W alejach pojawiało się coraz więcej przechodniów — mężczyzn i kobiet poubieranych lekko, jak w strefie śródziemnomorskiej w pełni gorącego lata, a starczyło przecież tylko popatrzeć trochę dalej — za obręb przezroczystej kopuły… Fred spojrzał i aż zatrząsł się mimowolnie — tak olbrzymi kontrast był między wnętrzem a otoczeniem kopuły. Stegenbach zaczął się zastanawiać, ile też stopni różnicy mogło tutaj wchodzić w rachubę. Nie znał wprawdzie szczegółowych pomiarów, ale nawet kiedy uwzględniał najbardziej zaniżone przeciętne, wychodziło mu, że byłoby to co najmniej sześćdziesiąt stopni.

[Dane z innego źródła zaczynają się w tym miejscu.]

(* ===== verification/CheckPoint.v ===== *)
(** * Checkpoint chains with skip pointers

    Models [crates/core/src/checkpoint.rs].  A [CheckPoint<D>] is an [Arc] to
    an immutable node; the node is a value here, and an [Arc] clone is the same
    value.  [cp_prev] and [cp_skip] are subterms, so every walk towards the
    base is structural and needs no fuel.

    A [None] of [ancestor_by_index] is the panic of its [expect]. *)
From S2P Require Import Prelude Block.
#[local] Open Scope N_scope.

(** ** Skip indices *)

(** Clears the lowest set bit, with the wrapping subtraction of [u32]. *)
Definition invert_lowest_one (n : N) : N := N.land n (wrapping_sub_u32 n 1).

Definition skip_index (i : N) : N :=
  if i <? 2 then 0
  else if N.land i 1 =? 0 then invert_lowest_one i
  else invert_lowest_one (invert_lowest_one (i - 1)) + 1.

(** ** Nodes *)

Inductive CPInner (D : Type) : Type := mkCP {
  cp_block_id : BlockId;
  cp_data : D;
  cp_prev : option (CPInner D);
  cp_skip : option (CPInner D);
  cp_index : N;
}.
Arguments mkCP {D}.
Arguments cp_block_id {D}.
Arguments cp_data {D}.
Arguments cp_prev {D}.
Arguments cp_skip {D}.
Arguments cp_index {D}.

Notation CheckPoint := CPInner.

(** [ToBlockHash]; the trait's default for [prev_blockhash] is [None]. *)
Class ToBlockHash (D : Type) := {
  to_blockhash : D → BlockHash;
  prev_blockhash : D → option BlockHash;
}.

#[export] Instance BlockHash_ToBlockHash : ToBlockHash BlockHash := {
  to_blockhash h := h;
  prev_blockhash _ := None;
}.

(** [bitcoin::block::Header]: the hash function and the fields belong to the
    [bitcoin] crate. *)
Class BlockHeader (H : Type) := {
  header_block_hash : H → BlockHash;
  header_prev_blockhash : H → BlockHash;
  header_time : H → N;
}.

Definition Header_ToBlockHash `{BlockHeader H} : ToBlockHash H := {|
  to_blockhash := header_block_hash;
  prev_blockhash h := Some (header_prev_blockhash h);
|}.

Class ToBlockTime (D : Type) := to_blocktime : D → N.

Definition Header_ToBlockTime `{BlockHeader H} : ToBlockTime H := header_time.

Section checkpoint.
Context {D : Type}.
Implicit Types cp p : CheckPoint D.

Definition cp_height (cp : CheckPoint D) : N := bid_height (cp_block_id cp).
Definition cp_hash (cp : CheckPoint D) : BlockHash := bid_hash (cp_block_id cp).

(** ** Walks *)

Fixpoint ancestor_by_index (curr : CheckPoint D) (target : N) : option (CheckPoint D) :=
  if target <? cp_index curr then
    let skip_i := skip_index (cp_index curr) in
    let skip_i_prev := skip_index (saturating_sub (cp_index curr) 1) in
    let prev_skip_strictly_better :=
      (saturating_add_u32 skip_i_prev 2 <? skip_i) && (target <=? skip_i_prev) in
    match cp_skip curr with
    | Some skip =>
        if (skip_i =? target) || ((target <? skip_i) && negb prev_skip_strictly_better)
        then ancestor_by_index skip target
        else match cp_prev curr with
             | Some prev => ancestor_by_index prev target
             | None => None
             end
    | None => match cp_prev curr with
              | Some prev => ancestor_by_index prev target
              | None => None
              end
    end
  else Some curr.

(** Whether [walk_to_floor] rides the skip pointer of [curr] to [skip_cp]. *)
Definition take_skip (curr skip_cp : CheckPoint D) (target_height : N) : bool :=
  if cp_height skip_cp <? target_height then false
  else if cp_height skip_cp =? target_height then true
  else match cp_prev curr ≫= cp_skip with
       | Some prev_skip_cp =>
           let prev_skip_h := cp_height prev_skip_cp in
           let skip_gap := saturating_sub (cp_height skip_cp) prev_skip_h in
           negb ((2 <? skip_gap) && (target_height <=? prev_skip_h))
       | None => true
       end.

Fixpoint walk_to_floor (curr : CheckPoint D) (target_height : N) : option (CheckPoint D) :=
  if target_height <? cp_height curr then
    match cp_skip curr with
    | Some skip_cp =>
        if take_skip curr skip_cp target_height
        then walk_to_floor skip_cp target_height
        else match cp_prev curr with
             | Some prev => walk_to_floor prev target_height
             | None => None
             end
    | None => match cp_prev curr with
              | Some prev => walk_to_floor prev target_height
              | None => None
              end
    end
  else Some curr.

(** ** Iteration: the state of a [CheckPointIter] is its [next] node *)

Definition CheckPointIter : Type := option (CheckPoint D).

Definition iter_next (it : CheckPointIter) : option (CheckPoint D * CheckPointIter) :=
  match it with
  | Some current => Some (current, cp_prev current)
  | None => None
  end.

(** [nth]: the yielded item and the state left behind; [n] is a [usize], and
    [n.try_into::<u32>().ok()?] fails above [u32::MAX]. *)
Definition iter_nth (it : CheckPointIter) (n : N) : option (CheckPoint D) * CheckPointIter :=
  match it with
  | None => (None, None)
  | Some current =>
      if U32_MAX <? n then (None, None)
      else match checked_sub (cp_index current) n with
           | None => (None, None)
           | Some target_index =>
               match ancestor_by_index current target_index with
               | Some inner => (Some inner, cp_prev inner)
               | None => (None, None)
               end
           end
  end.

Definition iter_last (it : CheckPointIter) : option (CheckPoint D) :=
  match it with
  | Some current => ancestor_by_index current 0
  | None => None
  end.

(** [count], and both bounds of [size_hint] (64-bit [usize]). *)
Definition iter_count (it : CheckPointIter) : N :=
  match it with
  | Some cp_inner => cp_index cp_inner + 1
  | None => 0
  end.
Definition iter_size_hint (it : CheckPointIter) : N * option N :=
  let n := match it with Some cp_inner => cp_index cp_inner + 1 | None => 0 end in
  (n, Some n).

(** What iterating from a checkpoint yields, tip first. *)
Fixpoint cp_iter (cp : CheckPoint D) : list (CheckPoint D) :=
  cp :: match cp_prev cp with
        | Some prev => cp_iter prev
        | None => []
        end.

(** [PartialEq]: the block ids of both chains. *)
Definition cp_eqb (a b : CheckPoint D) : bool :=
  bool_decide (cp_block_id <$> cp_iter a = cp_block_id <$> cp_iter b).

Definition cp_get (cp : CheckPoint D) (height : N) : option (CheckPoint D) :=
  if cp_height cp <? height then None
  else match walk_to_floor cp height with
       | Some floor => if cp_height floor =? height then Some floor else None
       | None => None
       end.

(** [core::ops::Bound<u32>]. *)
Inductive Bound := Included (b : N) | Excluded (b : N) | Unbounded.

Definition above_start (start_bound : Bound) (cp : CheckPoint D) : bool :=
  match start_bound with
  | Included inc_bound => inc_bound <=? cp_height cp
  | Excluded exc_bound => exc_bound <? cp_height cp
  | Unbounded => true
  end.

(** [Iterator::take_while]. *)
Fixpoint take_while {A} (f : A → bool) (l : list A) : list A :=
  match l with
  | [] => []
  | x :: l => if f x then x :: take_while f l else []
  end.

Definition cp_range (cp : CheckPoint D) (start_bound end_bound : Bound) : list (CheckPoint D) :=
  let start :=
    match end_bound with
    | Included b => walk_to_floor cp b
    | Excluded b => checked_sub b 1 ≫= λ b, walk_to_floor cp b
    | Unbounded => Some cp
    end in
  match start with
  | Some start => take_while (above_start start_bound) (cp_iter start)
  | None => []
  end.

Definition cp_floor_at (cp : CheckPoint D) (height : N) : option (CheckPoint D) :=
  head (cp_range cp Unbounded (Included height)).

Definition cp_floor_below (cp : CheckPoint D) (offset : N) : option (CheckPoint D) :=
  checked_sub (cp_height cp) offset ≫= cp_floor_at cp.

(** ** Construction *)

Context `{!ToBlockHash D}.

Definition cp_new (height : N) (data : D) : CheckPoint D :=
  mkCP (mkBlockId height (to_blockhash data)) data None None 0.

(** Whether [data] at [height] contradicts [cp], its neighbour below. *)
Definition push_conflict (cp : CheckPoint D) (height : N) (data : D) : bool :=
  match prev_blockhash data with
  | Some prev => (cp_height cp + 1 =? height) && negb (cp_hash cp =? prev)
  | None => false
  end.

Definition cp_push (cp : CheckPoint D) (height : N) (data : D) :
    result (CheckPoint D) (CheckPoint D) :=
  if height <=? cp_height cp then Err cp
  else if push_conflict cp height data then Err cp
  else
    let new_index := cp_index cp + 1 in
    let skip := ancestor_by_index cp (skip_index new_index) in
    Ok (mkCP (mkBlockId height (to_blockhash data)) data (Some cp) skip new_index).

Fixpoint cp_extend (cp : CheckPoint D) (blockdata : list (N * D)) :
    result (CheckPoint D) (CheckPoint D) :=
  match blockdata with
  | [] => Ok cp
  | (height, data) :: blockdata =>
      match cp_push cp height data with
      | Ok cp => cp_extend cp blockdata
      | Err cp => Err cp
      end
  end.

Definition cp_from_blocks (blocks : list (N * D)) :
    result (option (CheckPoint D)) (CheckPoint D) :=
  match blocks with
  | [] => Err None
  | (height, data) :: blocks => map_err Some (cp_extend (cp_new height data) blocks)
  end.

(** The search loop of [insert]: an early return of [self], the panic of the
    genesis assertion, or the base found with the tail collected on the way
    ([push] order). *)
Inductive InsertSearch :=
| ISReturn
| ISPanic
| ISBreak (base : option (CheckPoint D)) (tail : list (N * D)).

Definition implied_genesis (height : N) (data : D) : option BlockHash :=
  if height =? 0 then Some (to_blockhash data)
  else if height =? 1 then prev_blockhash data
  else None.

Definition genesis_violation (cp : CheckPoint D) (height : N) (data : D) : bool :=
  (cp_height cp =? 0) &&
  match implied_genesis height data with
  | Some hash => negb (hash =? cp_hash cp)
  | None => false
  end.

Fixpoint insert_search (cp : CheckPoint D) (height : N) (data : D) (tail : list (N * D)) :
    InsertSearch :=
  let continue tail :=
    match cp_prev cp with
    | Some prev => insert_search prev height data tail
    | None => ISBreak None tail
    end in
  if genesis_violation cp height data then ISPanic
  else if height <? cp_height cp then continue (tail ++ [(cp_height cp, cp_data cp)])
  else if cp_height cp =? height then
    if cp_hash cp =? to_blockhash data then ISReturn else continue []
  else if push_conflict cp height data then continue []
  else ISBreak (Some cp) tail.

(** [insert]; [None] is a panic, of the genesis assertion or of
    [expect("tail is non-empty")]. *)
Definition cp_insert (self : CheckPoint D) (height : N) (data : D) : option (CheckPoint D) :=
  match insert_search self height data [] with
  | ISReturn => Some self
  | ISPanic => None
  | ISBreak base tail =>
      let tail := rev (tail ++ [(height, data)]) in
      match base with
      | Some base_cp => Some (either_side (cp_extend base_cp tail))
      | None => match cp_from_blocks tail with
                | Ok cp => Some cp
                | Err err => err
                end
      end
  end.

(** ** Median time past *)

Definition MTP_BLOCK_COUNT : N := 11.

Definition median_time_past `{!ToBlockTime D} (cp : CheckPoint D) : option N :=
  let current_height := cp_height cp in
  let earliest_height := saturating_sub current_height (MTP_BLOCK_COUNT - 1) in
  let heights := range_inclusive earliest_height current_height in
  timestamps ← mapM (λ height, cp ← cp_get cp height; Some (to_blocktime (cp_data cp))) heights;
  let timestamps := merge_sort N.le timestamps in
  timestamps !! Nat.div (length timestamps) 2.
End checkpoint.

Arguments CheckPointIter : clear implicits.
Arguments InsertSearch : clear implicits.
(* ===== verification/LocalChain.v ===== *)
(** * The local chain

    Models [crates/chain/src/local_chain.rs].  Methods taking [&mut self]
    return the chain they leave behind; those that fail leave [self] as it
    was, so their error case carries no chain.

    [Arc] addresses are not part of the model: [eq_ptr] is a parameter of
    [merge_chains], and pointer equality is only known to imply that the two
    checkpoints are the same value. *)
From S2P Require Import Prelude Block CheckPoint CheckPointEntry.
#[local] Open Scope N_scope.

(** ** Change sets and errors *)

(** [ChangeSet<D>]: the map from heights to an added ([Some]) or removed
    ([None]) block. *)
Record ChangeSet (D : Type) := mkChangeSet { cs_blocks : gmap N (option D) }.
Arguments mkChangeSet {D}.
Arguments cs_blocks {D}.

Definition ChangeSet_default {D} : ChangeSet D := mkChangeSet ∅.

#[export] Instance ChangeSet_merge {D} : Merge (ChangeSet D) := {
  merge_default := ChangeSet_default;
  merge cs other := mkChangeSet (merge (cs_blocks cs) (cs_blocks other));
  merge_is_empty cs := merge_is_empty (cs_blocks cs);
}.

(** Collecting an iterator into a [BTreeMap]: later entries win. *)
Definition collect_map {V} (l : list (N * V)) : gmap N V :=
  foldl (λ m p, <[p.1 := p.2]> m) ∅ l.

(** [FromIterator<(u32, Option<D>)>] (and [From] of such an iterator), and
    [FromIterator<(u32, D)>]. *)
Definition ChangeSet_from_iter {D} (l : list (N * option D)) : ChangeSet D :=
  mkChangeSet (collect_map l).
Definition ChangeSet_from_blocks_iter {D} (l : list (N * D)) : ChangeSet D :=
  mkChangeSet (collect_map (prod_map id Some <$> l)).

Definition cs_insert {D} (h : N) (v : option D) (cs : ChangeSet D) : ChangeSet D :=
  mkChangeSet (<[h := v]> (cs_blocks cs)).

Inductive ApplyBlockError :=
| MissingGenesis
| PrevBlockhashMismatch (expected : BlockId).

(** [MissingGenesisError] is a unit struct. *)
Inductive MissingGenesisError := mkMissingGenesisError.

Record AlterCheckPointError := mkAlterCheckPointError {
  ace_height : N;
  ace_original_hash : BlockHash;
  ace_update_hash : option BlockHash;
}.

Record CannotConnectError := mkCannotConnect { try_include_height : N }.

Inductive ApplyHeaderError :=
| InconsistentBlocks
| CannotConnect (e : CannotConnectError).

Record LocalChain (D : Type) := mkLocalChain { lc_tip : CheckPoint D }.
Arguments mkLocalChain {D}.
Arguments lc_tip {D}.

(** ** Reading the chain *)

Section read.
Context {D : Type}.

Definition lc_eqb (a b : LocalChain D) : bool := cp_eqb (lc_tip a) (lc_tip b).

(** [None] is the panic of [expect("genesis must exist")]. *)
Definition genesis_hash (c : LocalChain D) : option BlockHash :=
  cp_hash <$> cp_get (lc_tip c) 0.

Definition iter_checkpoints (c : LocalChain D) : list (CheckPoint D) := cp_iter (lc_tip c).
Definition lc_get (c : LocalChain D) (height : N) : option (CheckPoint D) :=
  cp_get (lc_tip c) height.
Definition lc_range (c : LocalChain D) (start_bound end_bound : Bound) : list (CheckPoint D) :=
  cp_range (lc_tip c) start_bound end_bound.
End read.

Definition chain_tip (c : LocalChain BlockHash) : BlockId := cp_block_id (lc_tip c).

Definition is_block_in_chain (c : LocalChain BlockHash) (block chain_tip : BlockId) :
    option bool :=
  match cp_get (lc_tip c) (bid_height chain_tip) with
  | Some cp =>
      if cp_hash cp =? bid_hash chain_tip then
        (λ cp, cp_hash cp =? bid_hash block) <$> cp_get cp (bid_height block)
      else None
  | None => None
  end.

(** ** Applying change sets *)

Section apply.
Context {D : Type} `{!ToBlockHash D}.

(** [LocalChain::from_blocks].  The [expect] cannot fail, the map being
    non-empty ([lc_from_blocks_not_empty]). *)
Definition lc_from_blocks (blocks : gmap N D) : result ApplyBlockError (LocalChain D) :=
  match blocks !! 0 with
  | None => Err MissingGenesis
  | Some _ =>
      match cp_from_blocks (map_iter blocks) with
      | Ok tip => Ok (mkLocalChain tip)
      | Err (Some last_cp) => Err (PrevBlockhashMismatch (cp_block_id last_cp))
      | Err None => Err MissingGenesis
      end
  end.

(** The first loop of [apply_changeset_to_checkpoint]: the blocks from
    [start_height] up, and the point of agreement below them. *)
Fixpoint split_at_start (cps : list (CheckPoint D)) (start_height : N) (extension : gmap N D) :
    gmap N D * option (CheckPoint D) :=
  match cps with
  | [] => (extension, None)
  | cp :: cps =>
      if start_height <=? cp_height cp
      then split_at_start cps start_height (<[cp_height cp := cp_data cp]> extension)
      else (extension, Some cp)
  end.

(** One iteration of its second loop. *)
Definition apply_entry (extension : gmap N D) (entry : N * option D) : gmap N D :=
  match entry.2 with
  | Some data => <[entry.1 := data]> extension
  | None => delete entry.1 extension
  end.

Aż strach było pomyśleć, co stałoby się, gdyby ktoś podłożył ładunek wybuchowy o dużej mocy zaledwie w jednym czy dwóch miejscach na obrębie kopuły. Mroźne, arktyczne powietrze wdarłoby się do środka, momentalnie ścięłoby kwiaty i drzewa, zbiło z nóg przerażonych, zaskoczonych ludzi. Momentalny, sześćdziesięciostopniowy skok temperatury to coś, co może mógłby wytrzymać organizm jednego na tysiąc, specjalnie zahartowanego człowieka. A pozostali? A ta dziewczyna ze stratolotu, która witała Sipogrod z taką radością? I dopiero teraz tak naprawdę Fred Stegenbach uświadomił sobie, jak niesłychanie ważną rzeczą jest maksymalnie szybkie ustalenie prawdziwych przyczyn katastrofy w wieży wiertniczej…
Fred mijał właśnie grupę ludzi, wśród których musieli być jacyś zagorzali gracze w tenisa i hokeja, nieśli bowiem na ramionach kije i rakiety. — Tenis? Zgoda… — pomyślał Fred. — Ale hokej? Skąd oni pod tym słońcem wezmą lód?
Dopiero po sekundzie zreflektował się, spojrzawszy ponownie przez ścianę kopuły. Czego jak czego, ale lodu w pobliżu na pewno nie brakowało.